Lantas kenapa ada perbedaan sikap masyarakat tahun lalu dengan sekarang? Jawaban yang paling logis  adalah masyarakat sudah jenuh dengan kehidupan monoton selama pandemi.

Belum lagi aspek ekonomi yang harus tetap berputar menyebabkan orang tidak lagi terlalu phobi pandemi. Semua hal itu menyebabkan masyarakat jadi lebih berani menghadapi resiko terpapar dibanding tahun lalu ketika belum diketahui metode untuk menangkal covid termasuk adanya vaksin. Masalah ekonomi tadi dan juga perasaan rindu kampung halaman menyebabkan orang mau melakukan apa saja demi mudik.

Pergerakan mudik dalam rangka Idul Fitri atau Lebaran awalnya hanya dikenal atau dilakukan oleh orang Indonesia. Rekam jejak peristiwa mudik di Indonesia bisa ditelusuri sejak dua abad yang yang silam. JJ Rizal, sejarawan Universitas Indonesia menengarai bahwa tradisi mudik linier dengan pergerakan masyarakat dari luar kota Batavia yang mencari pekerjaan di Batavia.
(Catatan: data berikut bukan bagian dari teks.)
Lemma ticket_loop_raise tpre t tpost e sess_obj :
  forallb ticket_wf tpre = true →
  read_error ticket_keys t = Some e →
  ticket_loop (tpre ++ t :: tpost) sess_obj = Raise e.
Proof.
  revert sess_obj. induction tpre as [|t0 tpre IH]; intros sess_obj Hpre Ht.
  - by apply read_error_ticket.
  - simpl in Hpre. apply andb_true_iff in Hpre as [Ht0 Hpre].
    destruct (ticket_loop_step t0 Ht0) as [k Hk].
    rewrite <- app_comm_cons, Hk. by apply IH.
Qed.

Lemma session_loop_raise pre v post e rtn_list :
  forallb screen_wf pre = true →
  (∀ rest acc, session_loop (v :: rest) acc = Raise e) →
  session_loop (pre ++ v :: post) rtn_list = Raise e.
Proof.
  revert rtn_list. induction pre as [|v0 pre IH]; intros rtn_list Hpre Hv.
  - apply Hv.
  - simpl in Hpre. apply andb_true_iff in Hpre as [Hv0 Hpre].
    rewrite <- app_comm_cons.
    destruct (session_loop_total [v0] rtn_list) as [out Hout];
      [by rewrite forallb_forall in *; intros ? [<-|[]]|].
    cbn [session_loop] in Hout |- *.
    destruct (getitem v0 "id") as [a1|]; [|done]. cbn [rbind] in *.
    destruct (getitem v0 "start_time") as [a2|]; [|done]. cbn [rbind] in *.
    destruct (getitem v0 "name") as [a3|]; [|done]. cbn [rbind] in *.
    destruct (getitem v0 "ticket_list") as [tl|]; [|done]. cbn [rbind] in *.
    destruct (py_iter tl) as [ts|]; [|done]. cbn [rbind] in *.
    destruct (ticket_loop ts _) as [s|]; [|done]. cbn [rbind] in *.
    by apply IH.
Qed.

(** X4: a screen that cannot be read stops [get_available_sessions]:
    when the screens before it are complete, the call raises the
    [KeyError] of the first of [id], [start_time], [name],
    [ticket_list] the screen lacks ([TypeError] when the screen is no
    [dict]), after its one round trip; the Sessions already built are
    not returned. *)
Theorem get_available_sessions_missing_field {S} net project_id (w : world S)
    project_info pre bad post e :
  net (project_request project_id) (calls w) = Ok project_info →
  getitem project_info "screen_list" = Ok (JList (pre ++ bad :: post)) →
  forallb screen_wf pre = true →
  read_error screen_keys bad = Some e →
  get_available_sessions net project_id w =
    (Raise e, World (store w) (calls w ++ [project_request project_id])).
Proof.
  intros Hnet Hsl Hpre Hbad.
  rewrite get_available_sessions_run, Hnet, Hsl. cbn [rbind py_iter].
  rewrite (session_loop_raise pre bad post e); [done | done |].
  intros rest acc. by apply read_error_screen.
Qed.

Lemma get_available_sessions_missing_field_witness :
  get_available_sessions
    (Edge.serve Edge.truncated_project Sample.identities Edge.token) 500
    (Sample.start tt) =
    (Raise (KeyError "ticket_list"), World tt [project_request 500]).
Proof.
  exact (get_available_sessions_missing_field
           (Edge.serve Edge.truncated_project Sample.identities Edge.token)
           500 (Sample.start tt) Edge.truncated_project
           [Sample.screen] Edge.truncated_screen [] _
           eq_refl eq_refl eq_refl eq_refl).
Defined.

(** X5: the same for a ticket: when a screen has its four fields and
    its [ticket_list] holds, after complete tickets, one that lacks a
    field, the call raises the [KeyError] of the first of [id],
    [price], [desc], [sale_start], [sale_end] it lacks ([TypeError]
    when the ticket is no [dict]). *)
Theorem get_available_sessions_missing_ticket_field {S} net project_id
    (w : world S) project_info pre v post tpre t tpost e :
  net (project_request project_id) (calls w) = Ok project_info →
  getitem project_info "screen_list" = Ok (JList (pre ++ v :: post)) →
  forallb screen_wf pre = true →
  has_keys screen_keys v = true →
  getitem v "ticket_list" = Ok (JList (tpre ++ t :: tpost)) →
  forallb ticket_wf tpre = true →
  read_error ticket_keys t = Some e →
  get_available_sessions net project_id w =
    (Raise e, World (store w) (calls w ++ [project_request project_id])).
Proof.
  intros Hnet Hsl Hpre Hv Htl Htpre Ht.
  rewrite get_available_sessions_run, Hnet, Hsl. cbn [rbind py_iter].
  rewrite (session_loop_raise pre v post e); [done | done |].
  intros rest acc. cbn [session_loop].
  destruct (has_keys_getitem _ _ "id" Hv) as [a1 ->]; [simpl; tauto|].
  destruct (has_keys_getitem _ _ "start_time" Hv) as [a2 ->]; [simpl; tauto|].
  destruct (has_keys_getitem _ _ "name" Hv) as [a3 ->]; [simpl; tauto|].
  rewrite Htl. cbn [rbind py_iter].
  by rewrite (ticket_loop_raise tpre t tpost e).
Qed.

Lemma get_available_sessions_missing_ticket_field_witness :
  get_available_sessions
    (Edge.serve Edge.priceless_project Sample.identities Edge.token) 500
    (Sample.start tt) =
    (Raise (KeyError "price"), World tt [project_request 500]).
Proof.
  exact (get_available_sessions_missing_ticket_field
           (Edge.serve Edge.priceless_project Sample.identities Edge.token)
           500 (Sample.start tt) Edge.priceless_project
           [] Edge.priceless_screen [] [Sample.vip] Edge.priceless_ticket [] _
           eq_refl eq_refl eq_refl eq_refl eq_refl eq_refl eq_refl).
Defined.

(** ** The order payload and its requests *)

Lemma detail_loop_cons json_dumps buyer header detail rest :
  detail_loop json_dumps buyer header (detail :: rest) =
    match detail_verdict detail with
    | Ok true => Ok (with_buyer_info json_dumps buyer header)
    | Ok false => detail_loop json_dumps buyer header rest
    | Raise e => Raise e
    end.
Proof.
  unfold detail_verdict. cbn [detail_loop].
  destruct (getitem detail "content") as [content|]; [|done]. cbn [rbind].
  by destruct (policy_line content) as [[|]|].
Qed.

Lemma detail_loop_either json_dumps buyer header details payload :
  detail_loop json_dumps buyer header details = Ok payload →
  (payload = with_buyer_info json_dumps buyer header ∧
   ∃ detail, detail ∈ details ∧ detail_verdict detail = Ok true) ∨
  (payload = with_buyer_tel buyer header ∧
   Forall (fun detail => detail_verdict detail = Ok false) details).
Proof.
  induction details as [|detail details IH].
  - intros [= <-]. right. by split.
  - rewrite detail_loop_cons.
    destruct (detail_verdict detail) as [[|]|] eqn:Hv; [| |done].
    + intros [= <-]. left. split; [done|]. exists detail. split; [by left | done].
    + intros H. destruct (IH H) as [[-> (d & Hd & Hd')] | [-> Hall]].
      * left. split; [done|]. exists d. split; [by right | done].
      * right. split; [done|]. by constructor.
Qed.

Lemma header_of_subseteq json_dumps ev self token buyer :
  header_of json_dumps ev self token ⊆
    with_buyer_info json_dumps buyer (header_of json_dumps ev self token) ∧
  header_of json_dumps ev self token ⊆
    with_buyer_tel buyer (header_of json_dumps ev self token).
Proof.
  destruct (header_of_fresh json_dumps ev self token) as (H1 & H2 & H3).
  unfold with_buyer_info, with_buyer_tel. split.
  - by apply insert_subseteq.
  - etrans; [by apply (insert_subseteq _ "buyer")|].
    apply insert_subseteq. by rewrite lookup_insert_ne.
Qed.

(** What a returning run of [_get_create_order_payload] went through. *)
Lemma _get_create_order_payload_Ok net json_dumps ev
    (w : world OrderTicket.t) payload :
  let self := store w in
  fst (OrderTicket._get_create_order_payload net json_dumps ev w) = Ok payload →
  ∃ res token project_info,
    net (token_request self) (calls w) = Ok res ∧
    getitem res "token" = Ok token ∧
    net (project_request (OrderTicket.project_id self))
        (calls w ++ [token_request self]) = Ok project_info ∧
    assemble json_dumps ev self token project_info = Ok payload ∧
    snd (OrderTicket._get_create_order_payload net json_dumps ev w) =
      World self
        (calls w ++
         [token_request self; project_request (OrderTicket.project_id self)]).
Proof.
  intros self. rewrite _get_create_order_payload_run, get_token_run.
  cbv zeta. fold self.
  destruct (sessdata (OrderTicket.credential self)); [|done].
  destruct (net (token_request self) (calls w)) as [res|] eqn:Hres; [|done].
  destruct (getitem res "token") as [token|] eqn:Htoken; [|done]. simpl.
  destruct (net (project_request _) _) as [project_info|] eqn:Hinfo; [|done].
  intros Hpayload. exists res, token, project_info.
  by rewrite <- app_assoc.
Qed.

(** X6: a payload that [_get_create_order_payload] returns is the
    ten-field header with either [buyer_info] or [buyer] and [tel]
    added, and no header field is overwritten by the addition: the
    payload still has the ticket's price as [pay_money], the object's
    project, screen and ticket ids, the clock reading and device id it
    was given, and as [token] the token of the token response. *)
Theorem payload_keeps_header net json_dumps ev (w : world OrderTicket.t)
    payload :
  let self := store w in
  let buyer := OrderTicket.target_buyer self in
  fst (OrderTicket._get_create_order_payload net json_dumps ev w) = Ok payload →
  ∃ res token,
    net (token_request self) (calls w) = Ok res ∧
    getitem res "token" = Ok token ∧
    header_of json_dumps ev self token ⊆ payload ∧
    (payload = with_buyer_info json_dumps buyer
                 (header_of json_dumps ev self token) ∨
     payload = with_buyer_tel buyer (header_of json_dumps ev self token)) ∧
    payload !! "pay_money" = Some (Ticket.price (OrderTicket.ticket self)) ∧
    payload !! "project_id" = Some (JInt (OrderTicket.project_id self)) ∧
    payload !! "screen_id" = Some (Session.id (OrderTicket.session self)) ∧
    payload !! "sku_id" = Some (Ticket.id (OrderTicket.ticket self)) ∧
    payload !! "timestamp" = Some (JInt (time_ms ev)) ∧
    payload !! "deviceId" = Some (JStr (deviceid ev)) ∧
    payload !! "token" = Some token.
Proof.
  intros self buyer Hrun.
  destruct (_get_create_order_payload_Ok _ _ _ _ _ Hrun)
    as (res & token & project_info & Hres & Htoken & _ & Hpayload & _).
  exists res, token. split; [done|]. split; [done|].
  unfold assemble in Hpayload. steps.
  destruct (header_of_subseteq json_dumps ev self token buyer) as [Hsub1 Hsub2].
  assert (header_of json_dumps ev self token ⊆ payload) as Hsub.
  { destruct (detail_loop_either _ _ _ _ _ Hpayload) as [[-> _] | [-> _]];
      done. }
  split; [done|]. split.
  { destruct (detail_loop_either _ _ _ _ _ Hpayload) as [[-> _] | [-> _]];
      [by left | by right]. }
  repeat split;
    (eapply lookup_weaken; [|exact Hsub]);
    unfold header_of; simpl; by simplify_map_eq.
Qed.

Lemma payload_keeps_header_witness :
  ∃ payload,
    fst (OrderTicket._get_create_order_payload (Sample.serve Sample.project)
           Sample.dumps Sample.clock (Sample.start Sample.order)) = Ok payload ∧
    payload !! "pay_money" = Some (JInt 100) ∧
    payload !! "token" = Some (JStr "tok").
Proof.
  eexists. split; [reflexivity|].
  destruct (payload_keeps_header (Sample.serve Sample.project) Sample.dumps
              Sample.clock (Sample.start Sample.order) _ eq_refl)
    as (res & token & Hres & Htoken & _ & _ & Hpay & _ & _ & _ & _ & _ & Htok).
  split; [exact Hpay|].
  injection Hres as <-. injection Htoken as <-. exact Htok.
Defined.

(** X7: when the token response is a [dict] without the key [token],
    [_get_create_order_payload] raises [KeyError] for that key right
    after the token round trip: the project information is not
    fetched, and [create_order] raises the same and submits nothing. *)
Theorem token_missing_stops_order net json_dumps ev (w : world OrderTicket.t) d :
  let self := store w in
  is_Some (sessdata (OrderTicket.credential self)) →
  net (token_request self) (calls w) = Ok (JDict d) →
  dict_get "token" d = None →
  OrderTicket._get_create_order_payload net json_dumps ev w =
    (Raise (KeyError "token"), World self (calls w ++ [token_request self])) ∧
  OrderTicket.create_order net json_dumps ev w =
    (Raise (KeyError "token"), World self (calls w ++ [token_request self])).
Proof.
  intros self [sess Hsess] Hres Hnone.
  assert (OrderTicket._get_create_order_payload net json_dumps ev w =
            (Raise (KeyError "token"),
             World self (calls w ++ [token_request self]))) as Hpayload.
  { rewrite _get_create_order_payload_run, get_token_run. cbv zeta.
    fold self. rewrite Hsess, Hres. simpl. by rewrite Hnone. }
  split; [done|]. by rewrite create_order_run, Hpayload.
Qed.

Lemma token_missing_stops_order_witness :
  OrderTicket.create_order
    (Edge.serve Sample.project Sample.identities Edge.refusal) Sample.dumps
    Sample.clock (Sample.start Sample.order) =
    (Raise (KeyError "token"),
     World Sample.order [token_request Sample.order]).
Proof.
  exact (proj2 (token_missing_stops_order
                  (Edge.serve Sample.project Sample.identities Edge.refusal)
                  Sample.dumps Sample.clock (Sample.start Sample.order)
                  [("errno", JInt 100001)]
                  (mk_is_Some _ _ eq_refl) eq_refl eq_refl)).
Defined.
Menurutnya mudik berasal dari kata “udik” yang berarti titik awal mula aliran sungai  di hulu, letaknya di desa yang jauh dari hilir di Batavia. Istilah mudik lantas berkembang maknanya menjadi pulang kampung bagi kaum buruh. Karena desa banyak disebut “udik”, akhirnya gerakan masyarakat secara sporadis ke desa disebut mudik.